Ayer se cumplieron treinta años del asesinato de Aldo Moro, el crimen político de más calado en dos generaciones y, lo que son las cosas, apenas se han visto citas y recuerdos: quizás el mundo ha cambiado tanto que aquel golpe no tenga ya ni un rastro de significación, quizá los asesinos finalmente lograron lo que buscaban y no caben secuelas; quizás estamos en las mismas y mejor no decir ni pío.

Moro, democristiano, era uno de los políticos italianos más destacados y patrocinador de un acuerdo de Gobierno -el compromiso histórico- con los comunistas cuando la «guerra fría» ardía.

Fue secuestrado y casi dos meses después asesinado por las Brigadas Rojas. De eso no hay duda.
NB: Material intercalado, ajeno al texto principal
Lemma elem_of_sort (x : path) (l : list path) : x ∈ sort l <-> x ∈ l.
Proof. unfold sort. now rewrite merge_sort_Permutation. Qed.

(** The sorted list does not depend on the order of the input. *)
Lemma sort_Permutation (l l' : list path) : l ≡ₚ l' -> sort l = sort l'.
Proof.
  intros Hperm. unfold sort.
  apply (@StronglySorted_unique _ str_le str_le_antisym).
  - apply (@StronglySorted_merge_sort _ str_le _ str_le_trans str_le_total).
  - apply (@StronglySorted_merge_sort _ str_le _ str_le_trans str_le_total).
  - now rewrite !merge_sort_Permutation.
Qed.

(** ** One reconstruction, from files *)

Lemma reconstruct_portrait_files_read (fs : file_system)
    (tiles_path oam_path palette1_path palette2_path output_path : path)
    (use_set : Z) (debug show : bool)
    (tile_data oam_data palette1_data palette2_data : list byte) :
  fs_read fs tiles_path = Some tile_data ->
  fs_read fs oam_path = Some oam_data ->
  fs_read fs palette1_path = Some palette1_data ->
  fs_read fs palette2_path = Some palette2_data ->
  reconstruct_portrait_files fs tiles_path oam_path palette1_path
                             palette2_path output_path use_set debug show
  = match reconstruct_portrait tile_data oam_data palette1_data
                               palette2_data use_set debug show with
    | Ok canvas => if fs_save fs output_path then inr canvas else inl OSError
    | Err e => inl (Raised e)
    end.
Proof.
  intros Ht Ho H1 H2.
  unfold reconstruct_portrait_files, reconstruct_portrait,
    load_ds_palette_file, read_file.
  rewrite Ht, Ho, H1, H2. cbn [io_bind].
  destruct (load_ds_palette palette1_data) as [palette1|e];
    cbn [lift io_bind bind]; [|reflexivity].
  destruct (load_ds_palette palette2_data) as [palette2|e];
    cbn [lift io_bind bind]; [|reflexivity].
  destruct (parse_custom_oam_format oam_data) as [[[header set1] set2]|e];
    cbn [lift io_bind bind]; [|reflexivity].
  destruct (composite tile_data [palette1; palette2] (h_multiplier header)
              (if use_set =? 1 then set1 else set2) debug show);
    reflexivity.
Qed.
Pero ¿qué eran las Brigadas Rojas y a quién o qué respondían?

Tres hipótesis:

1) Un grupo terrorista de izquierdas y punto.

2) Un grupo manejado por la CIA para boicotear la línea comunista democrática, la del PCI, siempre a punto de acceso al Gobierno mediante elecciones.

3) Una marioneta del KGB que, por encima de todo, quería mantener el equilibrio de Yalta y por eso se oponía a avances comunistas en Italia -encima de un partido heterodoxo-, que podían desatascar la recíproca y alentar el progreso de grupos democráticos tras el «telón de acero».

El caso es que Moro fue asesinado ante la pasividad de las autoridades -y aun peor, con sospechas a mil bandas- y que en los siguientes años se sucedieron los escándalos del Banco Ambrosiano, la P2, el atentado contra Juan Pablo II -hay quien apunta también la repentina muerte de su predecesor-, la explosión de la tercera generación de la mafia moderna y mil enigmas más tan bien abordados en el «Padrino III».

A mi juicio, Moro fue asesinado por el KGB.

Por eso, hay que repasar la agudísima película «Torrente III», donde se cuenta y avanza lo que está ocurriendo aquí y ahora: España es una de las fronteras más calientes de la II «Guerra fría» en curso.